CANADA’S MIXED ECONOMY

CANADA’S MIXED ECONOMY © David Watts 15/10/2004

Canada is a mixture not only of peoples & cultures but of economies & economic models

Our history is a blend of stories of huge private ventures such as the Northwest Company and the CPR, and of public enterprises such as Medicare, utility companies and the CBC.

Unlike our neighbour Canada has never adopted unrestrained Darwinian capitalism and an outspoken former Canadian who did had to leave Canada to seek his fortune elsewhere

But neither has Canada been a model of planning like Scandinavia or our European parent states of Britain and France that have had social democratic governments

Canada has borrowed from different models but not modeled herself on any one. Canada is a liberal democracy with both capitalism and socialism in our culture and economy.

We may ask whether Canada would exist at all had it not been for the mix of economic systems that we have experienced and the push-pull relationship between them.

The tension between fur traders and settlers—those who ran in the woods and those who lived off the soil—was as deep as between Québec sovereigntists and federalists today.

And the seesaw between free trade and mercantilism or protectionism in Britain was mirrored in British North America. Confederation itself came from this alternation:

Britain’s adoption of free trade in 1846 forced her North American colonies into Reciprocity with the United States.

And Americans’ cancellation of Reciprocity forced Canadians to federate with each other

But this story goes back long before Confederation.

On both our east and west coasts, European development began with trading monopolies.

On the Bay of Fundy and along the St. Lawrence, France’s Company of 100 Associates opened up the fur trade. On the Pacific this was done by Britain’s Hudson Bay Company.

Immigration finally led both France and Britain to take back powers they’d given private companies. New France became a Crown colony in 1663, Vancouver Island 200 yrs later

On the plains this course was more drawn out. After the Hudson Bay Company’s lease of Rupertsland ran out, a new monopoly was granted: to the Canadian Pacific Railway.

In order to build a transcontinental railway through unpopulated territory, CPR needed protection from American railroads that could built branch lines across the border

In exchange for this monopoly and the huge grants of land it received, the Company undertook to build settlements along its line and recruit immigrants to populate them.

This was controversial in eastern Canada. The Mackenzie Liberals, who replaced Mac-donald’s Conservatives, believed the project should not be turned over to private interests

It was only after the Liberals tried unsuccessfully to build the railway as a public project that Canadians consented to place the future of the west in the hands of another syndicate.
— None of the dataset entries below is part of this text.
(** The rest of C3 holds of the code: on a map of the full extent and for a
    type that names no member of [Object.prototype], [placeTower] returns.
    If the type is a key of the table, the money covers its base cost, the
    position is a valid cell whose tile is buildable and no tower stands on
    it, the result is the game with one more tower at the end of the list
    (tier 1, on that cell, of that type, with the statistics of the type's
    definition, never fired) and with the money lowered by the base cost;
    under any other condition the result is the game as it was. *)
Lemma placeTower_known_type (random : nat -> R) (game : Game.t) (pos : Cell)
        (towerType : string) (k : nat) :
  map_wf (Game.map game) ->
  TOWER_DEFINITIONS towerType <> Inherited ->
  let accepted towerDef :=
    TOWER_DEFINITIONS towerType = Own towerDef /\
    TowerDefinition.baseCost towerDef <= Game.money game /\
    Grid.isValidVec pos = true /\
    tileAt (Game.map game) pos = Some TileType.buildable /\
    (forall t, In t (Game.towers game) -> Tower.tile t <> pos) in
  (forall towerDef, accepted towerDef ->
     exists tower game',
       placeTower random game pos towerType k = Returned game' (S k) /\
       Game.towers game' = Game.towers game ++ [tower] /\
       Game.money game' = Game.money game - TowerDefinition.baseCost towerDef /\
       Tower.tier tower = 1%Z /\
       Tower.tile tower = pos /\
       Tower.kind tower = TowerDefinition.type towerDef /\
       Tower.cost tower = TowerDefinition.baseCost towerDef /\
       Tower.lastFiredAt tower = 0 /\
       let stats := TowerDefinition.baseStats towerDef in
       Tower.range tower = BaseStats.range stats /\
       Tower.rate tower = BaseStats.rate stats /\
       Tower.damage tower = BaseStats.damage stats /\
       Tower.projectileSpeed tower = BaseStats.projectileSpeed stats /\
       Tower.splashRadius tower = BaseStats.splashRadius stats /\
       Tower.slowDuration tower = BaseStats.slowDuration stats /\
       Tower.slowAmount tower = BaseStats.slowAmount stats) /\
  ((forall towerDef, ~ accepted towerDef) ->
   placeTower random game pos towerType k = Returned game k) /\
  (exists game' k',
     placeTower random game pos towerType k = Returned game' k').
Proof.
  intros Hwf Hkey accepted. split; [|split].
  - intros towerDef (Hdef & Hmoney & Hvalid & Htile & Hfree).
    unfold placeTower. rewrite Hdef.
    apply Rltb_false in Hmoney. rewrite Hmoney.
    assert (Hb : isBuildable (Game.map game) pos = true)
      by now apply isBuildable_true.
    unfold bind at 1. rewrite (isBuildable_call_true _ _ _ Hb). cbn [negb].
    apply find_occupies_None in Hfree. rewrite Hfree.
    unfold bind, Math_random, ret.
    eexists. eexists. split; [reflexivity|].
    cbn. repeat split.
  - intros Hno. unfold placeTower.
    destruct (TOWER_DEFINITIONS towerType) as [towerDef| |] eqn:Hdef;
      [|now destruct Hkey|reflexivity].
    destruct (Rltb _ _) eqn:Hmoney; [reflexivity|].
    unfold bind at 1. rewrite (isBuildable_call_wf _ _ _ Hwf).
    destruct (isBuildable _ _) eqn:Hb; [|reflexivity]. cbn [negb].
    destruct (List.find _ _) eqn:Hfree; [reflexivity|].
    exfalso. apply (Hno towerDef). unfold accepted.
    apply Rltb_false in Hmoney. apply isBuildable_true in Hb.
    pose proof (proj1 (find_occupies_None _ _) Hfree). tauto.
  - unfold placeTower.
    destruct (TOWER_DEFINITIONS towerType) as [towerDef| |];
      [|now destruct Hkey|now exists game, k].
    destruct (Rltb _ _); [now exists game, k|].
    unfold bind at 1. rewrite (isBuildable_call_wf _ _ _ Hwf).
    destruct (negb _); [now exists game, k|].
    destruct (List.find _ _); [now exists game, k|].
    unfold bind, Math_random, ret. eexists. eexists. reflexivity.
Qed.

(** The two placement tests of the unit tests: a buildable cell off the
    path, and a cell off the map. *)
Lemma placeTower_unit_tests :
  (exists tower game',
     placeTower (fun _ => 0) createInitialGame (1, 1)%Z "arrow" O
     = Returned game' 1%nat /\
     Game.towers game' = [tower] /\
     Game.money game' = 200 - 20 /\
     Tower.tile tower = (1, 1)%Z /\
     Tower.kind tower = TowerType.arrow /\
     Tower.tier tower = 1%Z)
  /\ placeTower (fun _ => 0) createInitialGame (-1, -1)%Z "arrow" O
     = Returned createInitialGame O.
Proof.
  split.
  - destruct (placeTower_known_type (fun _ => 0) createInitialGame (1, 1)%Z
                "arrow" O createDefaultMap_wf) as [H _]; [discriminate|].
    destruct (H arrowDefinition)
      as (tower & game' & Hr & Ht & Hm & Htier & Htile & Hkind & _).
    + repeat split.
      * cbn. lra.
      * intros t [].
    + exists tower, game'. repeat split; assumption.
  - apply (placeTower_known_type (fun _ => 0) createInitialGame (-1, -1)%Z
             "arrow" O createDefaultMap_wf); [discriminate|].
    intros towerDef (_ & _ & Hvalid & _). discriminate.
Qed.

(** ** sim.ts: the tick *)

Lemma bind_Returned {A B} (m : M A) (f : A -> M B) k b k2 :
  bind m f k = Returned b k2 <->
  exists a k1, m k = Returned a k1 /\ f a k1 = Returned b k2.
Proof.
  unfold bind. destruct (m k) as [a k1| |]; split.
  - intros H. now exists a, k1.
  - now intros (a' & k1' & [= -> ->] & H).
  - discriminate.
  - now intros (a' & k1' & [=] & _).
  - discriminate.
  - now intros (a' & k1' & [=] & _).
Qed.

Lemma ret_Returned {A} (a b : A) k k' :
  ret a k = Returned b k' <-> a = b /\ k = k'.
Proof. unfold ret. split; [now intros [= -> ->] | now intros [-> ->]]. Qed.

(** Invert a run of monadic code that returned. *)
Ltac inv_run :=
  repeat match goal with
    | H : bind _ _ _ = Returned _ _ |- _ =>
        apply bind_Returned in H; destruct H as (? & ? & ? & H)
    | H : ret _ _ = Returned _ _ |- _ =>
        apply ret_Returned in H; destruct H as [? ?]; subst
    | H : throw _ = Returned _ _ |- _ => discriminate H
    | H : Raised = Returned _ _ |- _ => discriminate H
    | H : OutOfFuel = Returned _ _ |- _ => discriminate H
    end.

Lemma sameClock_refl g : sameClock g g.
Proof. now repeat split. Qed.

Lemma sameClock_trans g1 g2 g3 :
  sameClock g1 g2 -> sameClock g2 g3 -> sameClock g1 g3.
Proof. unfold sameClock. intuition congruence. Qed.

Lemma updateWaves_clock random g dt k g' k' :
  updateWaves random g dt k = Returned g' k' -> sameClock g g'.
Proof.
  unfold updateWaves, createMob. intros H.
  repeat match type of H with
         | context [if ?b then _ else _] => destruct b
         | context [match ?x with _ => _ end] => destruct x
         end;
    inv_run; try discriminate; now repeat split.
Qed.

Lemma updateMobs_clock g dt k g' k' :
  updateMobs g dt k = Returned g' k' -> sameClock g g'.
Proof. unfold updateMobs. intros H. inv_run. now repeat split. Qed.

Lemma updateTowers_clock random g dt k g' k' :
  updateTowers random g dt k = Returned g' k' -> sameClock g g'.
Proof. unfold updateTowers. intros H. inv_run. now repeat split. Qed.

Lemma applySplashResult_clock g result : sameClock g (applySplashResult g result).
Proof.
  unfold applySplashResult. destruct (findIndex _ _); [|apply sameClock_refl].
  destruct (Mob.isDead _); now repeat split.
Qed.

Lemma applyProjectileHit_clock g projectile target tower :
  sameClock g (applyProjectileHit g projectile target tower).
Proof.
  unfold applyProjectileHit. destruct (truthy _).
  - generalize (applySplashDamage (Projectile.pos projectile)
                  (orElse (Projectile.splashRadius projectile) 0)
                  (Projectile.damage projectile)
                  (getMobsInSplashRadius (Projectile.pos projectile)
                     (orElse (Projectile.splashRadius projectile) 0)
                     (Game.mobs g))).
    intros results. revert g.
    induction results as [|result rest IH]; intros g; cbn [fold_left].
    + apply sameClock_refl.
    + eapply sameClock_trans; [apply applySplashResult_clock | apply IH].
  - destruct (findIndex _ _); [|apply sameClock_refl].
    destruct (Mob.isDead _); now repeat split.
Qed.

Lemma updateProjectile_clock dt g projectile :
  sameClock g (fst (updateProjectile dt g projectile)).
Proof.
  unfold updateProjectile.
  destruct (List.find _ (Game.mobs g)); [|apply sameClock_refl].
  destruct (Mob.isDead _); [apply sameClock_refl|].
  destruct (Rleb _ _); [|apply sameClock_refl].
  destruct (List.find _ (Game.towers g)); [|apply sameClock_refl].
  apply applyProjectileHit_clock.
Qed.

Lemma projectilesLoop_clock dt pending g kept :
  sameClock g (projectilesLoop dt pending g kept).
Proof.
  revert g kept. induction pending as [|p rest IH]; intros g kept;
    cbn [projectilesLoop].
  - now repeat split.
  - pose proof (updateProjectile_clock dt g p) as H.
    destruct (updateProjectile dt g p) as [g1 stays]. cbn [fst] in H.
    eapply sameClock_trans; [exact H | apply IH].
Qed.

Lemma updateProjectiles_clock g dt : sameClock g (updateProjectiles g dt).
Proof. apply projectilesLoop_clock. Qed.

Lemma cleanupEntities_clock g : sameClock g (cleanupEntities g).
Proof. now repeat split. Qed.

Lemma beforeGameStateCheck_clock random g dt k g' k' :
  beforeGameStateCheck random g dt k = Returned g' k' ->
  Game.time g' = Game.time g + dt /\
  Game.tickCount g' = (Game.tickCount g + 1)%Z /\
  Game.lives g' = Game.lives g.
Proof.
  unfold beforeGameStateCheck. intros H. inv_run.
  match goal with H : updateWaves _ _ _ _ = _ |- _ =>
    apply updateWaves_clock in H as (T1 & C1 & L1) end.
  match goal with H : updateMobs _ _ _ = _ |- _ =>
    apply updateMobs_clock in H as (T2 & C2 & L2) end.
  match goal with H : updateTowers _ _ _ _ = _ |- _ =>
    apply updateTowers_clock in H as (T3 & C3 & L3) end.
  match goal with |- context [cleanupEntities (updateProjectiles ?g ?d)] =>
    destruct (updateProjectiles_clock g d) as (T4 & C4 & L4);
    destruct (cleanupEntities_clock (updateProjectiles g d)) as (T5 & C5 & L5)
  end.
  cbn in T1, C1, L1. repeat split; congruence.
Qed.

Lemma fold_lives_count (mobs : list Mob.t) (lives : R) :
  fold_left (fun lives _mob => lives - 1) mobs lives
  = lives - INR (length mobs).
Proof.
  revert lives. induction mobs as [|m rest IH]; intros lives.
  - cbn. lra.
  - cbn [fold_left]. rewrite IH, length_cons, S_INR. lra.
Qed.

Lemma checkGameState_spec g :
  let g' := checkGameState g in
  Game.time g' = Game.time g /\
  Game.tickCount g' = Game.tickCount g /\
  Game.lives g'
  = Game.lives g - INR (length (List.filter Mob.reachedEnd (Game.mobs g))) /\
  Game.mobs g'
  = List.filter (fun mob => negb (Mob.reachedEnd mob)) (Game.mobs g).
Proof.
  unfold checkGameState.
  repeat match goal with
         | |- context [if ?b then _ else _] => destruct b
         | |- context [match nthZ ?l ?i with _ => _ end] => destruct (nthZ l i)
         end;
    cbn; rewrite fold_lives_count; now repeat split.
Qed.

Lemma advanceTick_clock random game dt k game' k' :
  advanceTick random game dt k = Returned game' k' ->
  Game.time game' = Game.time game + dt /\
  Game.tickCount game' = (Game.tickCount game + 1)%Z.
Proof.
  unfold advanceTick. intros H. inv_run.
  match goal with H : beforeGameStateCheck _ _ _ _ = _ |- _ =>
    apply beforeGameStateCheck_clock in H as (T & C & _) end.
  match goal with |- context [checkGameState ?g] =>
    destruct (checkGameState_spec g) as (T' & C' & _) end.
  split; congruence.
Qed.

(** C6.  Whenever [advanceTick] returns, the lives of the result are those of
    the input less the number of mobs flagged [reachedEnd] in the game handed
    to [checkGameState] (the state at game-state evaluation), and no mob of
    the result is flagged [reachedEnd]. *)
Theorem advanceTick_lives (random : nat -> R) (game : Game.t) (dt : R)
        (k : nat) (game' : Game.t) (k' : nat) :
  advanceTick random game dt k = Returned game' k' ->
  exists evaluated,
    beforeGameStateCheck random game dt k = Returned evaluated k' /\
    game' = checkGameState evaluated /\
    Game.lives game'
    = Game.lives game
      - INR (length (List.filter Mob.reachedEnd (Game.mobs evaluated))) /\
    Forall (fun mob => Mob.reachedEnd mob = false) (Game.mobs game').
Proof.
  unfold advanceTick. intros H. inv_run.
  match goal with H : beforeGameStateCheck _ _ _ _ = Returned ?e _ |- _ =>
    exists e; pose proof (beforeGameStateCheck_clock _ _ _ _ _ _ H)
      as (_ & _ & L);
    destruct (checkGameState_spec e) as (_ & _ & L' & Hm)
  end.
  repeat split; try assumption.
  - congruence.
  - rewrite Hm. apply List.Forall_forall. intros mob Hin.
    apply filter_In in Hin as [_ Hin]. now apply negb_true_iff.
Qed.

(** *** The tick on concrete games *)

Lemma default_paths : paths createDefaultMap = [defaultPath].
Proof. vm_compute. reflexivity. Qed.

Lemma cleanup_no_slow mob t :
  Mob.slowUntil mob = None -> cleanupExpiredEffects mob t = mob.
Proof. unfold cleanupExpiredEffects. now intros ->. Qed.

Lemma speed_no_slow mob t :
  Mob.slowUntil mob = None -> Mob.slowMultiplier mob = None ->
  updateMobSpeed mob t = Mob.speed mob.
Proof. unfold updateMobSpeed. now intros -> ->. Qed.

Lemma distance_unit_step (x y : Z) :
  GridW.distance (cellVec (x, y)) (cellVec (x + 1, y)%Z) = 1.
Proof.
  unfold GridW.distance. cbn. rewrite plus_IZR.
  replace ((IZR x - (IZR x + 1)) * (IZR x - (IZR x + 1))
           + (IZR y - IZR y) * (IZR y - IZR y)) with (1 * 1) by lra.
  apply sqrt_square. lra.
Qed.
(** * Quadtree image codec: a shallow embedding of the C sources

    The development follows the C files of the repository:
    - [bit.c]      the bit stream ([BitStream], [pushbits], [pullbits], ...);
    - [quadtree.c] the heap-indexed quadtree store, the test of a file
                   extension and the two cases of [main];
    - [encode.c]   the builder, the lossy filter and the encoder;
    - [decode.c]   the decoder and the painter (in [utils.c], as [image.c]);
    - [utils.c]    the reading of a QTC file and of a binary PGM file, with
                   the part of stdio they use;
    - [segmentation_grid.c] the grid of the blocks a tree draws.

    Conventions of the embedding.
    - A C [int] or [size_t] is a [Z]; an [unsigned char] is a [Z] reduced
      modulo 256 wherever the C code stores into one.  For trees of at most
      14 levels every [int] expression of the code stays below [2^31], so
      the unbounded arithmetic below coincides with the machine arithmetic;
      without the encoder, whose buffer has [total_nodes * 2] bytes, this
      holds up to 15 levels.  From 16 levels on [1 << (2 * i)] and the pixel
      offsets overflow: every property below that speaks of a tree or of an
      image carries the bound under which it was read off the code.  The
      size of a file and the number of pixels of an image are taken below
      [2^31] for the same reason.  A [size_t] is reduced modulo [2^64].
    - A [double] is a primitive binary64 float.
    - A file is the list of its bytes, and a [FILE] opened on it a position
      in that list, with the characters [ungetc] pushed back.
    - A block returned by [malloc] is a list whose length is the requested
      size and whose initial contents are arbitrary: every allocating
      function takes the initial contents as an extra argument.
    - An access outside a block, or a conversion that C leaves undefined,
      is the [Undefined] outcome here.  [exit(EXIT_FAILURE)] is [ExitFailure].
    - Recursive C functions take a fuel argument; [OutOfFuel] is the
      outcome of a recursion that did not finish within it. *)

From Stdlib Require Import ZArith Lia List Bool.
From Stdlib Require Import Floats Uint63.
From Stdlib Require String Ascii.
From stdpp Require Import base option list.
Import String.StringSyntax Ascii.AsciiSyntax.

Delimit Scope string_scope with string.
Delimit Scope char_scope with char.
On many occasions Canadians have set up public enterprises to secure their priorities. Over 75 years federal governments of both main parties have created crown corporations

After World War I the Conservatives created Canadian National Rail to save private lines facing bankruptcy. In the 1930’s they set up CBC for a Canadian voice in broadcasting.

In 1975 the Liberals created Petro-Canada to have a presence in the oil patch. Three years later with CN and CP withdrawing from passenger business they set up VIA Rail Canada.

At a provincial level governments of many political stripes have set up public companies too Party label and ideology have not kept them from responding to a public need.

A free enterprise Social Credit government created British Columbia Ferries Corporation.

Many provinces have had publicly owned systems for utilities such as hydro and transit.

A mixed economy is part of Canada as much as bilingualism and multiculturalism. These are not drains on the public purse. They are part of the adhesive that holds us together.

We do not see support for our culture and agriculture as “unfair trade practises” any more than our neighbour sees funding of its aerospace industry through the military and NASA

But neither can we reject a role for private capital, remembering how much of Canada’s development we owe to such enterprises as the Hudson’s Bay and CPR.

Ideas of what is private and what is public have changed over time. Matters once viewed as “personal information” are now considered “public interest” and reported in the media.

Similar changes have taken place with companies. Private enterprises have been acquired by the state for a public project, while longstanding public utilities have been sold off.

Sometimes the purpose for which an enterprise was set up no longer exists. With email and courier companies, we may no longer need a publicly owned postal system.

Sometimes a public transport company needs more money to expand or modernize than the taxpayers can or wish to provide. Selling shares is a way to attract this capital.

Sometimes a new management style is required in a new market—more than can be obtained by recruiting a few experts from the private sector to run an old enterprise.

Sometimes circumstances call for a combination of public and private funding input in we now call “P-3” enterprises. That’s not so different from the blend that built the CPR.

In ventures like this it’s important that the interests of each party be spelled out. Our first PM lost his job when this became blurred. He later came back to complete the project in a way that benefited both the Canadian public and the private company that took the risk.

In any enterprise we need to ask the question Why? “Because” is not a sufficient answer.

Dogmas of “privatization” or “nationalization” make no more sense than earlier rulers’ belief that a country should be Catholic or Protestant because “that’s the way it is.”

Canada’s experience is too rich to express in a single ideology or economic outlook. It is a wealth of ideas as much as resources and cultures that make this a land of opportunity.